There isn’t any conform op any more; the functionality was moved to branch ops so a taken branch can rearrange the belt to match the destination. However, the same question applies: the rearranging takes zero cycles and has essentially no cost. Nothing is actually moved; all that happens is that the mapping from belt number (to decode) to operand location (dynamic) is shuffled.
There’s no real conflict/race. The “drop to the belt” doesn’t involve any real movement. The result stays in the producer’s output latches until the space is needed for something else (when a real move will happen). “Drop” just enters the new value’s physical location into the mapping from belt number to location. It tells the rest of the machine “when you want b3 it’s over there”. You can have multiple drops from different sources; each goes into its own output location, and each gets its own mapping.

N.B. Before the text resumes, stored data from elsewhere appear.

(* ===== verification/Compile.v ===== *)
(** * Compile.v: the pass with its analyses

    [runOnModule] of src/src/CatPass.cpp from its first line: the regions of interest
    (ROIs.v), the functions they run (CallGraph.v), the accesses that need no report
    (TouchSame.v) or a guard instead (Selection.v), and the rest of the pass (Pass.v).
    What NOELLE and LLVM answer is a parameter, [noelle], with what the pass relies
    on in [noelle_ok]. *)

From stdpp Require Import relations.
From S2P Require Import Prelude Helpers OrdMap Objects AllocTable ConnGraph Commit CleanBatch Shadow Batch.
From S2P Require Import Memory Callstack UniqueIds Wrapper RunData PostProcess DebugInfo Types CallGraph TouchSame Visitor.
From S2P Require Import ROIs Instrument Selection Placement Instrumented Pass.

(** ** What the pass asks *)

(** The users of a value; the orders in which the calls of a function and the map of
    the regions are iterated; the call graph and the entry of the program; the order in
    which unordered sets are iterated and the order of pointers; dominators and the
    data-flow engine; addresses, phi nodes and operands; the loop of a region and
    whether the region is tagged; all loops and the profile; the library calls; the
    order of the map of accesses and the width of a load. *)
Record noelle := MkNoelle {
  nl_users : value → list Z;
  nl_callOrder : list inst → list inst;
  nl_roiOrder : list (string * list (region (I := Z))) → list (string * list (region (I := Z)));
  nl_outgoing : string → list string;
  nl_incoming : string → list string;
  nl_entry : string;
  nl_functions : gset string → list string;
  nl_functionLess : string → string → bool;
  nl_insts : gset Z → list Z;
  nl_less : Z → Z → bool;
  nl_dominates : Z → Z → bool;
  nl_postDominates : Z → Z → bool;
  nl_applyForward : engine (I := Z) (V := value) (F := string);
  nl_gep : value → option GetElementPtrInst;
  nl_incomingValues : Z → list value;
  nl_operands : Z → list value;
  nl_roiLoop : Z → option loop;
  nl_promoteAllocas : Z → bool;
  nl_loops : list loop;
  nl_invocations : Z → Z;
  nl_called : value → option string;
  nl_pure : string → bool;
  nl_order : list (Z * entry) → list (Z * entry);
  nl_loadBitwidth : Z → Z;
}.

(** The options that are given on the command line; the others are arguments of the
    prologue. *)
Record command_line := MkCommandLine {
  enableDFAObjGranularityOpt : bool;
  disableStateUsesInstrumentationOpt : bool;
  disableAllInstrumentationOpt : bool;
  runtimeOpts : runtime_options;
}.

Section compile.
  Context (pointerTypeSize : Z) (M : modul) (n : noelle) (b : build_options) (c : command_line).

(** The accesses TouchSame.v looks at. *)
Definition memory_op_of (I : Z) : option (memory_op (V := value)) :=
  match op_of M I with
  | Some (LoadInst p) => Some (LoadOp p)
  | Some (StoreInst _ p _ _ _) => Some (StoreOp p)
  | _ => None
  end.

Definition function_of (I : Z) : string := default EmptyString (fst <$> inst_of M I).

(** The first instruction of the entry block. *)
Definition entryInst (F : string) : Z := default 0 (f ← getFunction M F; i_id <$> head (f_insts f)).

(** [touchesToSkip] before the bookkeeping is added. *)
Definition touches (functions : gset string) (rois : list (region (I := Z))) : gset Z :=
  if MEMORYTOOL_DISABLE_STORE_DFA_OPT b then ∅
  else getTouchSameObjectInsts memory_op_of function_of (λ v, gep_pointer <$> nl_gep n v) (nl_dominates n) (nl_postDominates n)
    (nl_applyForward n) entryInst (enableDFAObjGranularityOpt c) functions rois ((λ Fi : string * inst, i_id Fi.2) <$> all_insts M).

Definition touchesToSkip (functions : gset string) (rois : list (region (I := Z))) : option (gset Z) :=
  if MEMORYTOOL_DISABLE_SKIP_ROIS_LOADS_STORES b then Some (touches functions rois)
  else roisLoadsStores ← computeROIsLoadsStores M (nl_users n) rois;
    Some (mergeSets (nl_less n) (nl_insts n) [touches functions rois; roisLoadsStores]).

(** The searches of the call graph go no deeper than there are functions. *)
Definition depth : nat := S (List.length (m_functions M)).

Definition analyse (rois : list (region (I := Z))) : option analyses :=
  functionsToInstrumentLoadStore ← getFunctionsToInstrumentLoadStore (nl_outgoing n) (nl_incoming n) depth (nl_functions n)
    (nl_functionLess n) MEMORYTOOL_START_TRACKING;
  skip ← touchesToSkip functionsToInstrumentLoadStore rois;
  uniqueCallstackFunctions ← getUniqueCallstackFunctions (nl_outgoing n) (nl_incoming n) depth (nl_entry n);
  Some (MkAnalyses (findFunctionsToInstrument M) functionsToInstrumentLoadStore skip (nl_called n) (nl_pure n)
    uniqueCallstackFunctions (nl_order n)
    (select M (nl_gep n) (nl_incomingValues n) (nl_operands n) (nl_insts n) (nl_less n) b (enableDFAObjGranularityOpt c)
      (nl_roiLoop n) (nl_promoteAllocas n) (nl_loops n) (nl_invocations n) rois)
    (nl_insts n) (nl_loadBitwidth n) (disableStateUsesInstrumentationOpt c) (disableAllInstrumentationOpt c)
    (MEMORYTOOL_DISABLE_PIN b) (runtimeOpts c)).

(** A module without regions is left as it is; otherwise there are the module and
    the file of source positions. *)
Inductive outcome := Unmodified | Modified (st : mstate) (debugData : list DebugData).

Definition runOnModule : option outcome :=
  rois ← getROIs M (nl_users n) (nl_callOrder n) (nl_roiOrder n);
  match rois with
  | [] => Some Unmodified
  | _ => an ← analyse rois; '(st, debugData) ← pass pointerTypeSize M an; Some (Modified st debugData)
  end.

(** ** What the pass relies on *)

(** NOELLE and LLVM.  Iterating a set gives its members; pointers are totally
    ordered; the call graph is about the functions of the module and nothing calls
    its entry, which is [main]; the loops of the tagged regions are governed by an
    induction variable. *)
Record noelle_ok : Prop := {
  no_rois : orders (nl_callOrder n) (nl_roiOrder n);
  no_order : ∀ l, nl_order n l ≡ₚ l;
  no_insts : ∀ X I, I ∈ nl_insts n X ↔ I ∈ X;
  no_less : ∀ x y, nl_less n x y = false → nl_less n y x = false → x = y;
  no_functions : ∀ X F, F ∈ nl_functions n X ↔ F ∈ X;
  no_functionLess : ∀ F G, nl_functionLess n F G = false → nl_functionLess n G F = false → F = G;
  no_dual : ∀ F G, edge (nl_outgoing n) F G ↔ F ∈ nl_incoming n G;
  no_nodes : ∀ F G, edge (nl_outgoing n) F G → F ∈ f_name <$> m_functions M ∧ G ∈ f_name <$> m_functions M;
  no_entry : nl_entry n = "main" ∧ nl_incoming n "main" = [];
  no_loops : ∀ l I, nl_roiLoop n I = Some l → nl_promoteAllocas n I = true →
    is_Some (loop_governing l) ∧ is_Some (loop_exitCondition l);
}.

(** The program: a well-formed module whose numbers and names fit the file, and
    whose regions follow the pattern of code that was not optimised. *)
Record program_ok : Prop := {
  po_ok : module_ok M;
  po_visitable : Forall (visitable M) (all_insts M);
  po_insts : Forall recordable_inst (all_insts M);
  po_globals : Forall recordable_global (m_globals M);
  po_called : ∀ Fi, Fi ∈ all_insts M → is_Some (call_of Fi.2) → is_Some (nl_called n (Inst (i_id Fi.2)));
  po_size : Z.of_nat (List.length (all_insts M)) + Z.of_nat (List.length (m_globals M)) + 1 < two64;
  po_functions : Z.of_nat (List.length (m_functions M)) < two64;
  po_deallocs : ∀ Fi, Fi ∈ all_insts M → is_Some (dealloc_call M Fi) → ∃ f v o, i_op Fi.2 = CallInst f (v :: o);
  po_stop : is_Some (stopFunc M);
  po_regions : ∀ F i, (F, i) ∈ all_insts M → is_start M i → ∃ store a, through_variable M (nl_users n) i store a;
}.

(** A function that a region can run. *)
Definition reached (F : string) : Prop :=
  ∃ s, s ∈ nl_incoming n MEMORYTOOL_START_TRACKING ∧ rtc (edge (nl_outgoing n)) s F.
End compile.

(** ** The analyses do what the pass expects *)

Lemma single_path_nodes outgoing incoming (nodes : gset string) entry p F :
  (∀ F G, edge outgoing F G → G ∈ nodes) → entry ∈ nodes → single_path outgoing incoming entry p F → F ∈ nodes.
Proof. intros Hedge Hen Hp. destruct Hp as [_|p F G _ HFG _]; [done|by eapply Hedge]. Qed.

Section analysed.
  Context (pointerTypeSize : Z) (M : modul) (n : noelle) (b : build_options) (c : command_line).
  Context (Hn : noelle_ok M n) (HM : program_ok M n).

Definition nodes : gset string := list_to_set (f_name <$> m_functions M).

Lemma size_nodes : (size nodes < depth M)%nat.
Proof. unfold nodes, depth. pose proof (size_list_to_set_le (f_name <$> m_functions M)) as H. rewrite length_fmap in H. lia. Qed.

Lemma elem_of_nodes F : F ∈ nodes ↔ F ∈ f_name <$> m_functions M.
Proof. unfold nodes. apply elem_of_list_to_set. Qed.

Lemma nodes_closed F G : edge (nl_outgoing n) F G → F ∈ nodes ∧ G ∈ nodes.
Proof. intros H. rewrite !elem_of_nodes. by apply (no_nodes _ _ Hn). Qed.

Lemma main_node : nl_entry n ∈ nodes.
Proof.
  rewrite (proj1 (no_entry _ _ Hn)), elem_of_nodes. destruct (mo_main _ (po_ok _ _ HM)) as (f & Hf & <- & _).
  by apply list_elem_of_fmap_2.
Qed.

(** The functions that a region can run, and those with one callstack. *)
Lemma functions_reached : ∃ functions, getFunctionsToInstrumentLoadStore (nl_outgoing n) (nl_incoming n) (depth M)
    (nl_functions n) (nl_functionLess n) MEMORYTOOL_START_TRACKING = Some functions ∧ ∀ F, F ∈ functions ↔ reached n F.
Proof.
  apply (getFunctionsToInstrumentLoadStore_reach _ _ nodes).
  - intros F G _ H. by apply nodes_closed in H as [_ ?].
  - intros F H. by apply (no_dual _ _ Hn), nodes_closed in H as [? _].
  - apply size_nodes.
  - apply Hn.
  - apply Hn.
Qed.

Lemma unique_callstacks : ∃ unique, getUniqueCallstackFunctions (nl_outgoing n) (nl_incoming n) (depth M) (nl_entry n) = Some unique ∧
  Z.of_nat (size unique) < two64.
Proof.
  destruct (no_entry _ _ Hn) as [Eentry Hin].
  destruct (getUniqueCallstackFunctions_unique (nl_outgoing n) (nl_incoming n) (no_dual _ _ Hn) (nl_entry n)) with (nodes := nodes) (fuel := depth M)
    as (unique & Hu & Hpath & _).
  - by rewrite Eentry.
  - intros F G _ H. by apply nodes_closed in H as [_ ?].
  - apply main_node.
  - apply size_nodes.
  - exists unique. split; [done|]. pose proof (po_functions _ _ HM) as Hlen. pose proof size_nodes as Hsize. unfold depth in Hsize.
    assert (size unique <= size nodes)%nat; [|lia]. apply subseteq_size. intros F (p & HF)%Hpath.
    eapply single_path_nodes; [|apply main_node|exact HF]. intros F1 G H. by apply nodes_closed in H as [_ ?].
Qed.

Yes, there are necessarily multiple updates to that mapping happening, but the values are 3-bit belt numbers, not 128-bit data, and the hardware can handle it.
The belt has no byte size; it’s a logical list of locations. The size is the number of locations it tracks; current configs exist with 8, 16, and 32 positions. It doesn’t have to be saved, because each operand self-identifies with a timestamp which is its modulo index in an infinite sequence of drops; the leading numbers of that are the current belt.
It’s a bit to get your head around, I know 🙂
We talk about the belt as if it were a shift register, and dropping as if they were copies, but that’s all “as if” metaphor.